[Dataset records]
Lemma save_generations id g w :
  generations (save id g w) = <[id := Generation.set_updatedAt (now w) g]> (generations w).
Proof. done. Qed.

Lemma generation_failed_effect id g message w reply w' :
  Generation.result_markdown g = None → Generation.mode g = Some manual →
  generation_failed id g message w = (reply, w') →
  ∃ g', generations w' = <[id := g']> (generations w)
        ∧ created g' ∧ trace w' = trace w.
Proof.
  intros Hmd Hmode Hrun. unfold generation_failed in Hrun. injection Hrun as <- <-.
  eexists. split; [apply save_generations|].
  split; [|done]. split; [|done]. unfold settled. simpl.
  split; [|done]. eexists. split; [done|]. done.
Qed.

Lemma fetch_failed_effect id g error w reply w' :
  Generation.result_markdown g = None → Generation.mode g = Some manual →
  fetch_failed id g error w = (reply, w') →
  ∃ g', generations w' = <[id := g']> (generations w)
        ∧ created g' ∧ trace w' = trace w.
Proof.
  intros Hmd Hmode Hrun. unfold fetch_failed in Hrun. injection Hrun as <- <-.
  eexists. split; [apply save_generations|].
  split; [|done]. split; [|done]. unfold settled. simpl.
  split; [|done]. eexists. split; [done|].
  by apply (or_string_nonempty (Some error) "Failed to fetch JIRA issue").
Qed.

Lemma generation_completed_effect id issueKey g text usage cost start w reply w' :
  Generation.error g = None → Generation.mode g = Some manual →
  generation_completed id issueKey g text usage cost start w = (reply, w') →
  ∃ g', generations w' = <[id := g']> (generations w)
        ∧ created g' ∧ trace w' = trace w.
Proof.
  intros Herr Hmode Hrun. unfold generation_completed in Hrun. injection Hrun as <- <-.
  eexists. split; [apply save_generations|].
  split; [|done]. split; [|done]. unfold settled. simpl. split; [done|]. by eexists.
Qed.

Lemma generate_effect env id issueKey g summary context start w reply w' :
  Generation.error g = None → Generation.result_markdown g = None →
  Generation.mode g = Some manual →
  generate env id issueKey g summary context start w = Some (reply, w') →
  ∃ g' evs, generations w' = <[id := g']> (generations w)
            ∧ created g'
            ∧ trace w' = (trace w ++ evs)%list
            ∧ Forall manual_event evs.
Proof.
  intros Herr Hmd Hmode Hrun. unfold generate in Hrun.
  destruct (getOpenAIService env) as [message|openai].
  - apply (inj Some) in Hrun.
    apply generation_failed_effect in Hrun as (g' & Hg & Hc & Ht); [|done..].
    exists g', []. rewrite app_nil_r. done.
  - unfold generateTestCase in Hrun.
    destruct (retry_loop _ openai env _ 0 w) as [[result w1]|] eqn:Hloop; [|done].
    simpl in Hrun.
    apply retry_loop_extends in Hloop as (evs & (Hg1 & _ & Ht1) & Hall).
    assert (Hman : Forall manual_event evs).
    { eapply Forall_impl; [exact Hall|]. intros e He.
      eapply loop_event_manual; [apply chat_request_manual | exact He]. }
    destruct result as [[result|]|message]; apply (inj Some) in Hrun.
    + apply generation_completed_effect in Hrun as (g' & Hg & Hc & Ht); [|done..].
      exists g', evs. rewrite Hg, Ht, Hg1, Ht1. done.
    + apply generation_failed_effect in Hrun as (g' & Hg & Hc & Ht); [|done..].
      exists g', evs. rewrite Hg, Ht, Hg1, Ht1. done.
    + apply generation_failed_effect in Hrun as (g' & Hg & Hc & Ht); [|done..].
      exists g', evs. rewrite Hg, Ht, Hg1, Ht1. done.
Qed.

Lemma open_generation_effect env issueKey email w :
  let '(g, w') := open_generation env issueKey email w in
  generations w' = <[new_generation_id env := Generation.set_updatedAt (now w') g]> (generations w)
  ∧ trace w' = trace w
  ∧ now w' = now w
  ∧ Generation.error g = None
  ∧ Generation.result_markdown g = None
  ∧ Generation.status g = None
  ∧ Generation.mode g = Some manual.
Proof.
  unfold open_generation, associate_project.
  destruct (extractProject issueKey) as [projectKey|]; simpl.
  - destruct (_ !! _); simpl; by repeat split.
  - by repeat split.
Qed.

Problem details
Retype exactly, and only, the lines that run from the one with "Lemma open_generation_effect env" through the final line of the entries.

Task answer
Lemma open_generation_effect env issueKey email w :
  let '(g, w') := open_generation env issueKey email w in
  generations w' = <[new_generation_id env := Generation.set_updatedAt (now w') g]> (generations w)
  ∧ trace w' = trace w
  ∧ now w' = now w
  ∧ Generation.error g = None
  ∧ Generation.result_markdown g = None
  ∧ Generation.status g = None
  ∧ Generation.mode g = Some manual.
Proof.
  unfold open_generation, associate_project.
  destruct (extractProject issueKey) as [projectKey|]; simpl.
  - destruct (_ !! _); simpl; by repeat split.
  - by repeat split.
Qed.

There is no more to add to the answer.